(** Gene identities and TE identities of a record set, with repetitions. *)
Definition genes (df : DataFrame) : list string := KRAB_ZNF <$> df.
Definition tes (df : DataFrame) : list string := Gene <$> df.

(** Number of distinct identities in a list. *)
Definition distinct (l : list string) : nat := length (remove_dups l).

(** No identifier is used both as a gene symbol and as a TE symbol. *)
Definition disjoint_roles (df : DataFrame) : Prop :=
  ∀ n, n ∈ genes df → n ∉ tes df.

#[global] Instance disjoint_roles_dec df : Decision (disjoint_roles df).
Proof.
  refine (cast_if (decide (Forall (λ n, n ∉ tes df) (genes df))));
    unfold disjoint_roles; rewrite Forall_forall in *; done.
Defined.

(** The record connects the identifiers [u] and [v] (in either role). *)
Definition links (r : Row) (u v : string) : Prop :=
  (KRAB_ZNF r = u ∧ Gene r = v) ∨ (KRAB_ZNF r = v ∧ Gene r = u).

#[global] Instance links_dec r u v : Decision (links r u v).
Proof. unfold links. apply _. Defined.
#[global] Typeclasses Opaque links disjoint_roles.

(** No two entries of an edge list join the same two nodes. *)
Definition simple_edges (es : list (string * string * float)) : Prop :=
  NoDup (es.*1) ∧
  ∀ u v w w', (u, v, w) ∈ es → (v, u, w') ∈ es → u = v.

(** Representation invariant of the graph dictionaries. *)
Record wf_graph (G : Graph) : Prop := {
  wf_keys : od_keys (g_adj G) = od_keys (g_node G);
  wf_nodup : NoDup (od_keys (g_node G));
  wf_nbrs_nodup : ∀ u, NoDup (od_keys (nbrs G u));
  wf_sym : ∀ u v, od_get (nbrs G u) v = od_get (nbrs G v) u
}.

(** The border colours of the node trace, one per node. *)
Definition node_border_colors (f : Figure) : list string :=
  match last (fig_data f) with
  | Some s => match sc_marker s with
              | Some m => marker_line_color m
              | None => []
              end
  | None => []
  end.

(** The position map has an entry for every node of [G]. *)
Definition covers (pos : PosMap) (G : Graph) : Prop :=
  ∀ n, n ∈ nodes G → is_Some (od_get pos n).

(** Contract of a networkx layout function: when it returns, it returns
    positions for exactly the nodes of the graph it was given. *)
Definition positions_nodes (layout : Graph → option PosMap) : Prop :=
  ∀ g pos, layout g = Some pos → ∀ n, n ∈ od_keys pos ↔ n ∈ nodes g.

(** [spring_layout] returns at once, without any computation, on a graph
    with no node or a single node. *)
Definition handles_small (spring_layout : Graph → Z → option PosMap) : Prop :=
  ∀ g seed, (length (nodes g) ≤ 1)%nat → is_Some (spring_layout g seed).

(** [n] is the integer nearest to [100 * |x|]. *)
Definition nearest_hundredth (x : float) (n : Z) : Prop :=
  match x with
  | S754_zero _ => n = 0%Z
  | S754_finite _ m e =>
      if (0 <=? e)%Z then n = (100 * Z.pos m * 2 ^ e)%Z
      else (2 * Z.abs (100 * Z.pos m - n * 2 ^ (- e)) ≤ 2 ^ (- e))%Z
  | _ => False
  end.

(** [s] writes [n] hundredths: an optional sign, an integer part, a point and
    exactly two decimal digits. *)
Definition two_decimals (s : string) (n : Z) : Prop :=
  ∃ (neg : bool) (ip d1 d2 : Z),
    (0 ≤ ip)%Z ∧ (0 ≤ d1 ≤ 9)%Z ∧ (0 ≤ d2 ≤ 9)%Z
    ∧ s = (if neg then "-" else "") +:+ pretty ip +:+ "."
            +:+ pretty d1 +:+ pretty d2
    ∧ String.length (pretty d1) = 1 ∧ String.length (pretty d2) = 1
    ∧ n = (100 * ip + 10 * d1 + d2)%Z.

(** The character occurs in the string. *)
Fixpoint has_char (c : Ascii.ascii) (s : string) : bool :=
  match s with
  | EmptyString => false
  | String c' s' => if decide (c' = c) then true else has_char c s'
  end.

(** What the renderer draws for one edge. *)
Definition edge_drawn (pos : PosMap) (e : string * string * float) (s : Scatter)
  : Prop :=
  let '(u, v, w) := e in
  ∃ x0 y0 x1 y1,
    od_get pos u = Some (x0, y0) ∧ od_get pos v = Some (x1, y1)
    ∧ sc_x s = [Some x0; Some x1; None] ∧ sc_y s = [Some y0; Some y1; None]
    ∧ sc_mode s = "lines"
    ∧ (fgt w f0 = true → sc_line s = Some {| line_width := 2; line_color := custom_red |})
    ∧ (flt w f0 = true → sc_line s = Some {| line_width := 2; line_color := custom_blue |})
    ∧ sc_text s = TextOne (u +:+ " ↔ " +:+ v +:+ "<br>coef=" +:+ format_2f w).

(** A layout that always fails and one that puts every node at the origin,
    to run the pipeline on examples. *)
Definition layout_fails : Graph → option PosMap := λ _, None.
Definition layout_origin : Graph → Z → option PosMap :=
  λ g _, Some ((λ n, (n, (f0, f0))) <$> nodes g).

(** *** Sample records *)

Definition f_0_8 : float :=
  Eval vm_compute in SFdiv prec emax (float_of_int 8) (float_of_int 10).
Definition f_0_5 : float :=
  Eval vm_compute in SFdiv prec emax (float_of_int 1) (float_of_int 2).
Definition f_m0_3 : float :=
  Eval vm_compute in SFdiv prec emax (float_of_int (-3)) (float_of_int 10).

Definition row_up : Row :=
  {| KRAB_ZNF := "TF1"; Gene := "L1PA2"; coef := f_0_8; exp := "up-regulated" |}.
Definition row_down : Row :=
  {| KRAB_ZNF := "TF1"; Gene := "AluSx"; coef := f_m0_3; exp := "down-regulated" |}.
(** The pair of [row_up] again, with another coefficient. *)
Definition row_dup : Row :=
  {| KRAB_ZNF := "TF1"; Gene := "L1PA2"; coef := f_0_5; exp := "up-regulated" |}.
Definition row_zero : Row :=
  {| KRAB_ZNF := "TF2"; Gene := "MER41"; coef := f0; exp := "up-regulated" |}.
(** [L1PA2], a TE of [row_up], in the gene column. *)
Definition row_swap : Row :=
  {| KRAB_ZNF := "L1PA2"; Gene := "HERVK"; coef := f_0_5; exp := "up-regulated" |}.
(** The same identifier in both columns: a graph with a single node. *)
Definition row_self : Row :=
  {| KRAB_ZNF := "ZNF91"; Gene := "ZNF91"; coef := f_0_5; exp := "up-regulated" |}.
(** An empty [coef] cell is read as NaN. *)
Definition row_nan : Row :=
  {| KRAB_ZNF := "TF1"; Gene := "L1PA2"; coef := S754_nan; exp := "up-regulated" |}.
(** A category outside the two expected ones. *)
Definition row_other : Row :=
  {| KRAB_ZNF := "TF1"; Gene := "L1PA2"; coef := f_0_8; exp := "unchanged" |}.

End App.

(** ** pandas values shared by the tabular dashboards *)

Module Pandas.
Import Py.

(** A number is an [int64] or a [float64]; a cell of an object column is a
    string or a number.  A missing value is the float NaN. *)
Inductive num := NInt (z : Z) | NFloat (x : float).
Inductive cell := CStr (s : string) | CNum (v : num).

Definition nan : cell := CNum (NFloat S754_nan).

(** numpy promotes [int64] to [float64] when the two meet. *)
Definition to_float (v : num) : float :=
  match v with NInt z => float_of_int z | NFloat x => x end.

Definition num_eqb (a b : num) : bool :=
  match a, b with
  | NInt x, NInt y => (x =? y)%Z
  | _, _ => SFeqb (to_float a) (to_float b)
  end.

Definition num_leb (a b : num) : bool :=
  match a, b with
  | NInt x, NInt y => (x <=? y)%Z
  | _, _ => SFleb (to_float a) (to_float b)
  end.

Definition num_ltb (a b : num) : bool :=
  match a, b with
  | NInt x, NInt y => (x <? y)%Z
  | _, _ => SFltb (to_float a) (to_float b)
  end.

(** [a == b], elementwise: a string never equals a number. *)
Definition cell_eqb (a b : cell) : bool :=
  match a, b with
  | CStr s, CStr t => bool_decide (s = t)
  | CNum x, CNum y => num_eqb x y
  | _, _ => false
  end.

(** [a <= b] and [a >= b]; ordering a string against a number raises
    [TypeError]. *)
Definition cell_leb (a b : cell) : option bool :=
  match a, b with
  | CStr s, CStr t => Some (String.leb s t)
  | CNum x, CNum y => Some (num_leb x y)
  | _, _ => None
  end.

Definition cell_geb (a b : cell) : option bool :=
  match a, b with
  | CStr s, CStr t => Some (String.leb t s)
  | CNum x, CNum y => Some (num_leb y x)
  | _, _ => None
  end.

Definition cell_gtb (a b : cell) : option bool :=
  match a, b with
  | CStr s, CStr t => Some (String.ltb t s)
  | CNum x, CNum y => Some (num_ltb y x)
  | _, _ => None
  end.

(** [bool(v)] *)
Definition truthy (v : cell) : bool :=
  match v with
  | CStr s => negb (bool_decide (s = ""))
  | CNum (NInt z) => negb (z =? 0)%Z
  | CNum (NFloat x) => negb (SFeqb x f0)
  end.

Definition is_nan (v : cell) : bool :=
  match v with CNum (NFloat S754_nan) => true | _ => false end.

(** [Series.isin(values)]: equality, with NaN matching NaN. *)
Definition cell_isin (a : cell) (values : list cell) : bool :=
  existsb (λ v, cell_eqb a v || (is_nan a && is_nan v)) values.

(** A table: the column labels and the rows, each row a dictionary from
    column label to cell.  In a frame read by pandas every row has a cell
    for every column. *)
Record DataFrame := {
  columns : list string;
  rows : list (odict cell)
}.

Definition empty_frame : DataFrame := {| columns := []; rows := [] |}.

Definition row_get (r : odict cell) (c : string) : cell :=
  default nan (od_get r c).

(** [df[c] = v] with a scalar [v]. *)
Definition set_column (df : DataFrame) (c : string) (v : cell) : DataFrame :=
  {| columns := if decide (c ∈ columns df) then columns df
                else columns df ++ [c];
     rows := (λ r, od_set r c v) <$> rows df |}.

(** [df[c] = f(df[c])] for an elementwise [f]; [KeyError] without column. *)
Definition map_column (f : cell → option cell) (df : DataFrame) (c : string)
  : option DataFrame :=
  if decide (c ∈ columns df) then
    rs ← mapM (λ r, v ← f (row_get r c); Some (od_set r c v)) (rows df);
    Some {| columns := columns df; rows := rs |}
  else None.

(** [df[mask]] for a mask computed row by row. *)
Definition select (P : odict cell → Prop) `{!∀ r, Decision (P r)}
    (df : DataFrame) : DataFrame :=
  {| columns := columns df; rows := filter P (rows df) |}.

(** [df[cmp(df[c], v)]] where the comparison can raise. *)
Definition select_cmp (cmp : cell → cell → option bool) (df : DataFrame)
    (c : string) (v : cell) : option DataFrame :=
  if decide (c ∈ columns df) then
    _ ← mapM (λ r, cmp (row_get r c) v) (rows df);
    Some (select (λ r, cmp (row_get r c) v = Some true) df)
  else None.

End Pandas.

(** ** app_previous.py *)

Module AppPrevious.
Import Py Pandas.

(** *** [load_csv_data], lines 81-96: the frame after the column labels
    were stripped and renamed *)

Definition required_columns : list string :=
  ["chr"; "start"; "end"; "motif"; "strand"; "pvalue"; "tefamily"; "class";
   "length"; "gene"; "species"].

Definition int_columns : list string := ["start"; "end"; "length"].
Definition numeric_columns : list string := ["start"; "end"; "pvalue"; "length"].

Definition int64_min : Z := (- 2 ^ 63)%Z.
Definition int64_max : Z := (2 ^ 63 - 1)%Z.

(** Truncation of a finite float towards zero. *)
Definition trunc (x : float) : option Z :=
  match x with
  | S754_zero _ => Some 0%Z
  | S754_finite s m e =>
      let a := if (0 <=? e)%Z then (Z.pos m * 2 ^ e)%Z
               else (Z.pos m / 2 ^ (- e))%Z in
      Some (if s then (- a)%Z else a)
  | _ => None
  end.

(** [Series.astype(int)]: raises on NaN and on the infinities; a float out
    of the [int64] range is cast to the smallest [int64]. *)
Definition astype_int (v : num) : option Z :=
  match v with
  | NInt z => Some z
  | NFloat x =>
      z ← trunc x;
      Some (if (int64_min <=? z)%Z && (z <=? int64_max)%Z then z else int64_min)
  end.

* * * *

Exercise requirements:
Go to the line with "SFltb (to_float a) (to_float b)" in the entries above and repeat every line from there through the line with "Definition set_column (df", exactly and with no other text.

Solution:
  | _, _ => SFltb (to_float a) (to_float b)
  end.

(** [a == b], elementwise: a string never equals a number. *)
Definition cell_eqb (a b : cell) : bool :=
  match a, b with
  | CStr s, CStr t => bool_decide (s = t)
  | CNum x, CNum y => num_eqb x y
  | _, _ => false
  end.

(** [a <= b] and [a >= b]; ordering a string against a number raises
    [TypeError]. *)
Definition cell_leb (a b : cell) : option bool :=
  match a, b with
  | CStr s, CStr t => Some (String.leb s t)
  | CNum x, CNum y => Some (num_leb x y)
  | _, _ => None
  end.

Definition cell_geb (a b : cell) : option bool :=
  match a, b with
  | CStr s, CStr t => Some (String.leb t s)
  | CNum x, CNum y => Some (num_leb y x)
  | _, _ => None
  end.

Definition cell_gtb (a b : cell) : option bool :=
  match a, b with
  | CStr s, CStr t => Some (String.ltb t s)
  | CNum x, CNum y => Some (num_ltb y x)
  | _, _ => None
  end.

(** [bool(v)] *)
Definition truthy (v : cell) : bool :=
  match v with
  | CStr s => negb (bool_decide (s = ""))
  | CNum (NInt z) => negb (z =? 0)%Z
  | CNum (NFloat x) => negb (SFeqb x f0)
  end.

Definition is_nan (v : cell) : bool :=
  match v with CNum (NFloat S754_nan) => true | _ => false end.

(** [Series.isin(values)]: equality, with NaN matching NaN. *)
Definition cell_isin (a : cell) (values : list cell) : bool :=
  existsb (λ v, cell_eqb a v || (is_nan a && is_nan v)) values.

(** A table: the column labels and the rows, each row a dictionary from
    column label to cell.  In a frame read by pandas every row has a cell
    for every column. *)
Record DataFrame := {
  columns : list string;
  rows : list (odict cell)
}.

Definition empty_frame : DataFrame := {| columns := []; rows := [] |}.

Definition row_get (r : odict cell) (c : string) : cell :=
  default nan (od_get r c).

(** [df[c] = v] with a scalar [v]. *)
Definition set_column (df : DataFrame) (c : string) (v : cell) : DataFrame :=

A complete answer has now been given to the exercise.